### Dataset extract
(** * MaTiSSe box environments: [matisse/theme/box.py]

    A shallow embedding of the [Box] class and of the [parse] function of
    [box.py], together with the fragments of Python's [re] module and of
    the [yattag] document builder that the module calls.

    Conventions.
    - A Python [str] is a list of characters; a character is an 8-bit code
      point (the Latin-1 part of Python 3's [str]).
    - A value that is [None] or a [str] is an [option str]; truthiness is
      [truthy].
    - A call that may raise returns a [result]. *)

From Stdlib Require Import String Ascii List ZArith Lia Bool Arith.
From Stdlib Require Import DecimalString DecimalPos DecimalZ.
Import ListNotations.

Set Implicit Arguments.

(* ================================================================== *)
(** ** Python values *)

Definition str := list ascii.

(** A string literal of the source. *)
Definition py (s : string) : str := list_ascii_of_string s.

Inductive exn : Type :=
| AttributeError
| TypeError
| UnboundLocalError
| IndexError
| DocumentRootError
| re_error.

Inductive result (A : Type) : Type :=
| Ok (a : A)
| Raise (e : exn).
Arguments Ok {A} a.
Arguments Raise {A} e.

Definition bind {A B} (x : result A) (f : A -> result B) : result B :=
  match x with
  | Ok a => f a
  | Raise e => Raise e
  end.

Notation "x <- e1 ;; e2" := (bind e1 (fun x => e2))
  (at level 61, e1 at next level, right associativity).

Definition is_ok {A} (x : result A) : bool :=
  match x with Ok _ => true | Raise _ => false end.

(** [if v:] for [v] a [str] or [None]. *)
Definition truthy (v : option str) : bool :=
  match v with
  | Some (_ :: _) => true
  | _ => false
  end.

Definition str_eqb (a b : str) : bool :=
  if list_eq_dec ascii_dec a b then true else false.

(** *** [str] methods *)

(** [c.isspace()] for a code point below 256. *)
Definition isspace (c : ascii) : bool :=
  let n := nat_of_ascii c in
  ((9 <=? n) && (n <=? 13)) || ((28 <=? n) && (n <=? 32))
  || (n =? 133) || (n =? 160).

Fixpoint lstrip (s : str) : str :=
  match s with
  | c :: t => if isspace c then lstrip t else s
  | [] => []
  end.

Definition rstrip (s : str) : str := rev (lstrip (rev s)).

(** [s.strip()] *)
Definition strip (s : str) : str := rstrip (lstrip s).

(** [c.lower()] for a code point below 256. *)
Definition lower_char (c : ascii) : ascii :=
  let n := nat_of_ascii c in
  if ((65 <=? n) && (n <=? 90))
     || ((192 <=? n) && (n <=? 222) && negb (n =? 215))
  then ascii_of_nat (n + 32) else c.

(** [s.lower()] *)
Definition lower (s : str) : str := map lower_char s.

(** A method call on a value that may be [None]. *)
Definition method {A} (f : str -> A) (v : option str) : result A :=
  match v with
  | Some s => Ok (f s)
  | None => Raise AttributeError
  end.

(** [str(n)] for an [int]. *)
Definition str_of_int (n : Z) : str := py (NilZero.string_of_int (Z.to_int n)).

(** [s.replace(c, w)] for a one-character [c]. *)
Definition replace (c : ascii) (w : str) (s : str) : str :=
  flat_map (fun x => if Ascii.eqb x c then w else [x]) s.

(** [s] without its prefix [w], when [s] starts with [w]. *)
Fixpoint strip_prefix (w s : str) : option str :=
  match w with
  | [] => Some s
  | a :: w' =>
      match s with
      | x :: t => if Ascii.eqb a x then strip_prefix w' t else None
      | [] => None
      end
  end.

(** [s.startswith(w)] *)
Definition startswith (w s : str) : bool :=
  match strip_prefix w s with Some _ => true | None => false end.

(** [w in s] *)
Fixpoint contains (w s : str) : bool :=
  startswith w s || match s with [] => false | _ :: t => contains w t end.

(* ================================================================== *)
(** ** The [re] module

    A backtracking matcher with the priorities of Python's engine: the
    alternatives of a repetition are tried in order (greedy: one more
    iteration first; lazy: the continuation first) and the first
    complete match wins.  A group keeps the text of its last iteration.
    All patterns of [box.py] are compiled with [re.DOTALL], so [Any]
    matches every character, and none of their repeated sub-patterns
    matches the empty string. *)

Module re.

Inductive regex : Type :=
| Str (w : str)                                   (* literal text *)
| Any                                             (* [.] *)
| Seq (r1 r2 : regex)
| Star (r : regex)                                (* [r*] *)
| LazyStar (r : regex)                            (* [r*?] *)
| Group (i : nat) (name : option string) (r : regex).

(** Captured groups, the most recent first. *)
Definition caps := list (nat * str).

Fixpoint lookup (i : nat) (c : caps) : option str :=
  match c with
  | [] => None
  | (j, v) :: t => if Nat.eqb i j then Some v else lookup i t
  end.

Section Matcher.
Variable R : Type.

Definition cont := str -> caps -> option R.
Definition matcher := str -> caps -> cont -> option R.

Definition orelse (a : option R) (b : unit -> option R) : option R :=
  match a with
  | Some x => Some x
  | None => b tt
  end.

(** One more iteration must consume input. *)
Definition progress (s : str) (loop : str -> caps -> option R) : cont :=
  fun s' c' => if length s' <? length s then loop s' c' else None.

Fixpoint repeat_greedy (step : matcher) (fuel : nat) (k : cont)
    (s : str) (c : caps) : option R :=
  match fuel with
  | 0 => k s c
  | S f =>
      orelse (step s c (progress s (repeat_greedy step f k)))
             (fun _ => k s c)
  end.

Fixpoint repeat_lazy (step : matcher) (fuel : nat) (k : cont)
    (s : str) (c : caps) : option R :=
  match fuel with
  | 0 => k s c
  | S f =>
      orelse (k s c)
             (fun _ => step s c (progress s (repeat_lazy step f k)))
  end.

Fixpoint rmatch (r : regex) (s : str) (c : caps) (k : cont) : option R :=
  match r with
  | Str w =>
      match strip_prefix w s with
      | Some s' => k s' c
      | None => None
      end
  | Any =>
      match s with
      | _ :: t => k t c
      | [] => None
      end
  | Seq r1 r2 => rmatch r1 s c (fun s' c' => rmatch r2 s' c' k)
  | Star r1 => repeat_greedy (rmatch r1) (length s) k s c
  | LazyStar r1 => repeat_lazy (rmatch r1) (length s) k s c
  | Group i _ r1 =>
      rmatch r1 s c
        (fun s' c' => k s' ((i, firstn (length s - length s') s) :: c'))
  end.
End Matcher.

(** The names and the number of the groups of a pattern. *)
Fixpoint groupindex (r : regex) : list (string * nat) :=
  match r with
  | Str _ | Any => []
  | Seq r1 r2 => groupindex r1 ++ groupindex r2
  | Star r1 | LazyStar r1 => groupindex r1
  | Group i (Some n) r1 => (n, i) :: groupindex r1
  | Group _ None r1 => groupindex r1
  end.

Fixpoint groups (r : regex) : nat :=
  match r with
  | Str _ | Any => 0
  | Seq r1 r2 => groups r1 + groups r2
  | Star r1 | LazyStar r1 => groups r1
  | Group _ _ r1 => S (groups r1)
  end.

Fixpoint index_of (name : string) (l : list (string * nat)) : option nat :=
  match l with
  | [] => None
  | (n, i) :: t => if String.eqb name n then Some i else index_of name t
  end.

(** A match object. *)
Record Match : Type := {
  m_re : regex;
  m_string : str;
  m_start : nat;
  m_end : nat;
  m_caps : caps
}.

(** [match.group(name)] *)
Definition group (m : Match) (name : string) : result (option str) :=
  match index_of name (groupindex (m_re m)) with
  | Some i => Ok (lookup i (m_caps m))
  | None => Raise IndexError
  end.

(** [match.group(0)] *)
Definition group0 (m : Match) : str :=
  firstn (m_end m - m_start m) (skipn (m_start m) (m_string m)).
(** * A shallow embedding of the chess rules engine of [chess.py]

    The development follows the class [ChessBoard]: the 8x8 grid of optional
    pieces, the bounds-guarded accessors, the per-kind movement rules, the
    attack scan, the legality check on a deep copy, the move executor and
    [make_move].

    Modelling conventions.
    - Python integers are [Z]; [abs] is [Z.abs]; [//] is [Z.div] (both floor).
    - [self.board] is a list of rows of optional pieces, indexed as the code
      indexes it.  [__init__] creates it 8x8 and every later update replaces
      one cell in place, so the shape never changes ([wf_grid]).
    - A [Piece] is stored by value.  The constructor creates one object per
      square and the executor only relocates objects, so no object ever sits
      on two squares; writing the flagged piece back to its cell is then the
      same as mutating [has_moved] in place.  [copy.deepcopy] is the identity
      on values.
    - Methods that assign to [self] live in the monad [M] (state plus
      exceptions); methods that only read are functions of the state. *)

From Stdlib Require Import ZArith Lia Bool Ascii String DecimalString.
From stdpp Require Import base list.

Local Open Scope Z_scope.

(** ** Data model *)

Inductive Color := WHITE | BLACK.

Inductive PieceType := PAWN | ROOK | KNIGHT | BISHOP | QUEEN | KING.

Record Piece := mkPiece {
  color : Color;
  piece_type : PieceType;
  has_moved : bool
}.

(** [Piece.__init__] *)
Definition new_Piece (c : Color) (t : PieceType) : Piece := mkPiece c t false.

Definition Color_eqb (a b : Color) : bool :=
  match a, b with
  | WHITE, WHITE | BLACK, BLACK => true
  | _, _ => false
  end.

Definition PieceType_eqb (a b : PieceType) : bool :=
  match a, b with
  | PAWN, PAWN | ROOK, ROOK | KNIGHT, KNIGHT
  | BISHOP, BISHOP | QUEEN, QUEEN | KING, KING => true
  | _, _ => false
  end.

(** [Piece.__str__] *)
Definition Piece_str (p : Piece) : string :=
  match color p, piece_type p with
  | WHITE, PAWN => "♙" | WHITE, ROOK => "♖" | WHITE, KNIGHT => "♘"
  | WHITE, BISHOP => "♗" | WHITE, QUEEN => "♕" | WHITE, KING => "♔"
  | BLACK, PAWN => "♟" | BLACK, ROOK => "♜" | BLACK, KNIGHT => "♞"
  | BLACK, BISHOP => "♝" | BLACK, QUEEN => "♛" | BLACK, KING => "♚"
  end%string.

(** The dictionary appended to [move_history] by [make_move]. *)
Record MoveRecord := mkMoveRecord {
  mr_from : Z * Z;
  mr_to : Z * Z;
  mr_piece : string;
  mr_captured : option string
}.

Abbreviation Grid := (list (list (option Piece))).

Record ChessBoard := mkChessBoard {
  board : Grid;
  current_turn : Color;
  move_history : list MoveRecord;
  en_passant_target : option (Z * Z)
}.

Definition with_board (g : Grid) (s : ChessBoard) : ChessBoard :=
  mkChessBoard g (current_turn s) (move_history s) (en_passant_target s).

Definition with_en_passant_target (t : option (Z * Z)) (s : ChessBoard) : ChessBoard :=
  mkChessBoard (board s) (current_turn s) (move_history s) t.

Definition with_current_turn (c : Color) (s : ChessBoard) : ChessBoard :=
  mkChessBoard (board s) c (move_history s) (en_passant_target s).

Definition with_move_history (h : list MoveRecord) (s : ChessBoard) : ChessBoard :=
  mkChessBoard (board s) (current_turn s) h (en_passant_target s).

(** ** The grid: [self.board[row][col]] read and assigned *)

Definition grid_get (g : Grid) (row col : Z) : option Piece :=
  match g !! Z.to_nat row with
  | Some cells =>
      match cells !! Z.to_nat col with
      | Some cell => cell
      | None => None
      end
  | None => None
  end.

Definition grid_set (g : Grid) (row col : Z) (piece : option Piece) : Grid :=
  alter (fun cells => <[Z.to_nat col := piece]> cells) (Z.to_nat row) g.

(** The shape fixed by [__init__]: 8 rows of 8 cells. *)
Definition wf_grid (g : Grid) : Prop :=
  length g = 8%nat /\ Forall (fun cells => length cells = 8%nat) g.

(** ** State and exceptions *)

Inductive exn := ValueError | AttributeError.

Inductive result (A : Type) :=
| Ok (a : A)
| Raise (e : exn).
Arguments Ok {A} a.
Arguments Raise {A} e.

Definition M (A : Type) : Type := ChessBoard -> result A * ChessBoard.

Definition ret {A} (a : A) : M A := fun self => (Ok a, self).

Definition bind {A B} (m : M A) (k : A -> M B) : M B :=
  fun self =>
    match m self with
    | (Ok a, self') => k a self'
    | (Raise e, self') => (Raise e, self')
    end.

Notation "x <- m ;; k" := (bind m (fun x => k))
  (at level 100, m at next level, right associativity).
Notation "m ;;; k" := (bind m (fun _ => k))
  (at level 100, right associativity).

Definition get_self : M ChessBoard := fun self => (Ok self, self).

Definition modify (f : ChessBoard -> ChessBoard) : M unit :=
  fun self => (Ok tt, f self).

Definition lift {A} (r : result A) : M A := fun self => (r, self).

Definition when (b : bool) (m : M unit) : M unit := if b then m else ret tt.

(** [try: body except ValueError: handler] *)
Definition try_except_ValueError {A} (body handler : M A) : M A :=
  fun self =>
    match body self with
    | (Raise ValueError, self') => handler self'
    | other => other
    end.

(** ** Accessors *)

(** [0 <= row < 8 and 0 <= col < 8] *)
Definition is_valid_position (row col : Z) : bool :=
  (0 <=? row) && (row <? 8) && ((0 <=? col) && (col <? 8)).

Definition get_piece (self : ChessBoard) (row col : Z) : option Piece :=
  if is_valid_position row col then grid_get (board self) row col else None.

Definition set_piece (row col : Z) (piece : option Piece) : M unit :=
  when (is_valid_position row col)
       (modify (fun self => with_board (grid_set (board self) row col piece) self)).

(** The unguarded assignment [self.board[row][col] = piece]. *)
Definition board_assign (row col : Z) (piece : option Piece) : M unit :=
  modify (fun self => with_board (grid_set (board self) row col piece) self).

Definition is_none {A} (o : option A) : bool :=
  match o with None => true | Some _ => false end.

Definition is_empty (self : ChessBoard) (row col : Z) : bool :=
  is_valid_position row col && is_none (grid_get (board self) row col).

Definition is_occupied_by_color (self : ChessBoard) (row col : Z) (c : Color) : bool :=
  match get_piece self row col with
  | Some piece => Color_eqb (color piece) c
  | None => false
  end.

Definition is_occupied_by_opponent (self : ChessBoard) (row col : Z) (c : Color) : bool :=
  match get_piece self row col with
  | Some piece => negb (Color_eqb (color piece) c)
  | None => false
  end.

(** [range(n)] and the row-major scan [for row in range(8): for col in range(8)] *)
Definition range (n : nat) : list Z := map Z.of_nat (seq 0 n).

Definition squares : list (Z * Z) :=
  flat_map (fun row => map (fun col => (row, col)) (range 8)) (range 8).

(** ** Construction: [__init__] and [_setup_initial_position] *)

Definition piece_order : list PieceType :=
  [ROOK; KNIGHT; BISHOP; QUEEN; KING; BISHOP; KNIGHT; ROOK].

Definition empty_grid : Grid := replicate 8 (replicate 8 None).

Definition place_pawns (g : Grid) : Grid :=
  foldl (fun g col =>
           grid_set (grid_set g 1 col (Some (new_Piece BLACK PAWN)))
                    6 col (Some (new_Piece WHITE PAWN)))
        g (range 8).

Definition place_back_ranks (g : Grid) : Grid :=
  foldl (fun g '(col, t) =>
           grid_set (grid_set g 0 col (Some (new_Piece BLACK t)))
                    7 col (Some (new_Piece WHITE t)))
        g (zip (range 8) piece_order).

Definition _setup_initial_position (g : Grid) : Grid :=
  place_back_ranks (place_pawns g).

Definition new_ChessBoard : ChessBoard :=
  mkChessBoard (_setup_initial_position empty_grid) WHITE [] None.

(** ** Movement rules (no check considerations) *)

(** [(row, col) == self.en_passant_target]; a tuple never equals [None]. *)
Definition is_en_passant_target (self : ChessBoard) (row col : Z) : bool :=
  match en_passant_target self with
  | Some (r, c) => (row =? r) && (col =? c)
  | None => false
  end.

Definition pawn_direction (c : Color) : Z :=
  match c with WHITE => -1 | BLACK => 1 end.

Definition pawn_start_row (c : Color) : Z :=
  match c with WHITE => 6 | BLACK => 1 end.

(** Reading [piece.color] of [None] raises [AttributeError]. *)
Definition _is_valid_pawn_move (self : ChessBoard) (from_row from_col to_row to_col : Z)
  : result bool :=
  match get_piece self from_row from_col with
  | None => Raise AttributeError
  | Some piece =>
      let direction := pawn_direction (color piece) in
      let start_row := pawn_start_row (color piece) in
      if (from_col =? to_col) && is_empty self to_row to_col
         && ((to_row =? from_row + direction)
             || ((from_row =? start_row) && (to_row =? from_row + 2 * direction)))
      then Ok true
      else if (Z.abs (to_col - from_col) =? 1) && (to_row =? from_row + direction)
      then
        match get_piece self to_row to_col with
        | Some target_piece =>
            if negb (Color_eqb (color target_piece) (color piece)) then Ok true
            else Ok (is_en_passant_target self to_row to_col)
        | None => Ok (is_en_passant_target self to_row to_col)
        end
      else Ok false
  end.

(** The [while] loop of [_is_path_clear]; [None] when [fuel] iterations were
    not enough to leave the loop. *)
Fixpoint path_loop (fuel : nat) (self : ChessBoard)
  (row_step col_step current_row current_col to_row to_col : Z) : option bool :=
  match fuel with
  | O => None
  | S fuel' =>
      if negb ((current_row =? to_row) && (current_col =? to_col)) then
        if negb (is_empty self current_row current_col) then Some false
        else path_loop fuel' self row_step col_step
               (current_row + row_step) (current_col + col_step) to_row to_col
      else Some true
  end.

Definition step_toward (from to : Z) : Z :=
  if to =? from then 0 else if to >? from then 1 else -1.

(** Nine tests of the loop condition always suffice ([path_loop_enough]):
    a square that lets the loop go on lies on the board, and the walk
    leaves the board after at most eight of them. *)
Definition path_fuel : nat := 9.

Definition _is_path_clear (self : ChessBoard) (from_row from_col to_row to_col : Z) : bool :=
  let row_step := step_toward from_row to_row in
  let col_step := step_toward from_col to_col in
  match path_loop path_fuel self row_step col_step
          (from_row + row_step) (from_col + col_step) to_row to_col with
  | Some clear => clear
  | None => false
  end.

Definition _is_valid_rook_move (self : ChessBoard) (from_row from_col to_row to_col : Z) : bool :=
  if negb (from_row =? to_row) && negb (from_col =? to_col) then false
  else _is_path_clear self from_row from_col to_row to_col.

### Try it
Up to and including the line that contains "- A Python [str]", restate each line of the material above word for word, beginning with its first line.

### Solution to this exercise
(** * MaTiSSe box environments: [matisse/theme/box.py]

    A shallow embedding of the [Box] class and of the [parse] function of
    [box.py], together with the fragments of Python's [re] module and of
    the [yattag] document builder that the module calls.

    Conventions.
    - A Python [str] is a list of characters; a character is an 8-bit code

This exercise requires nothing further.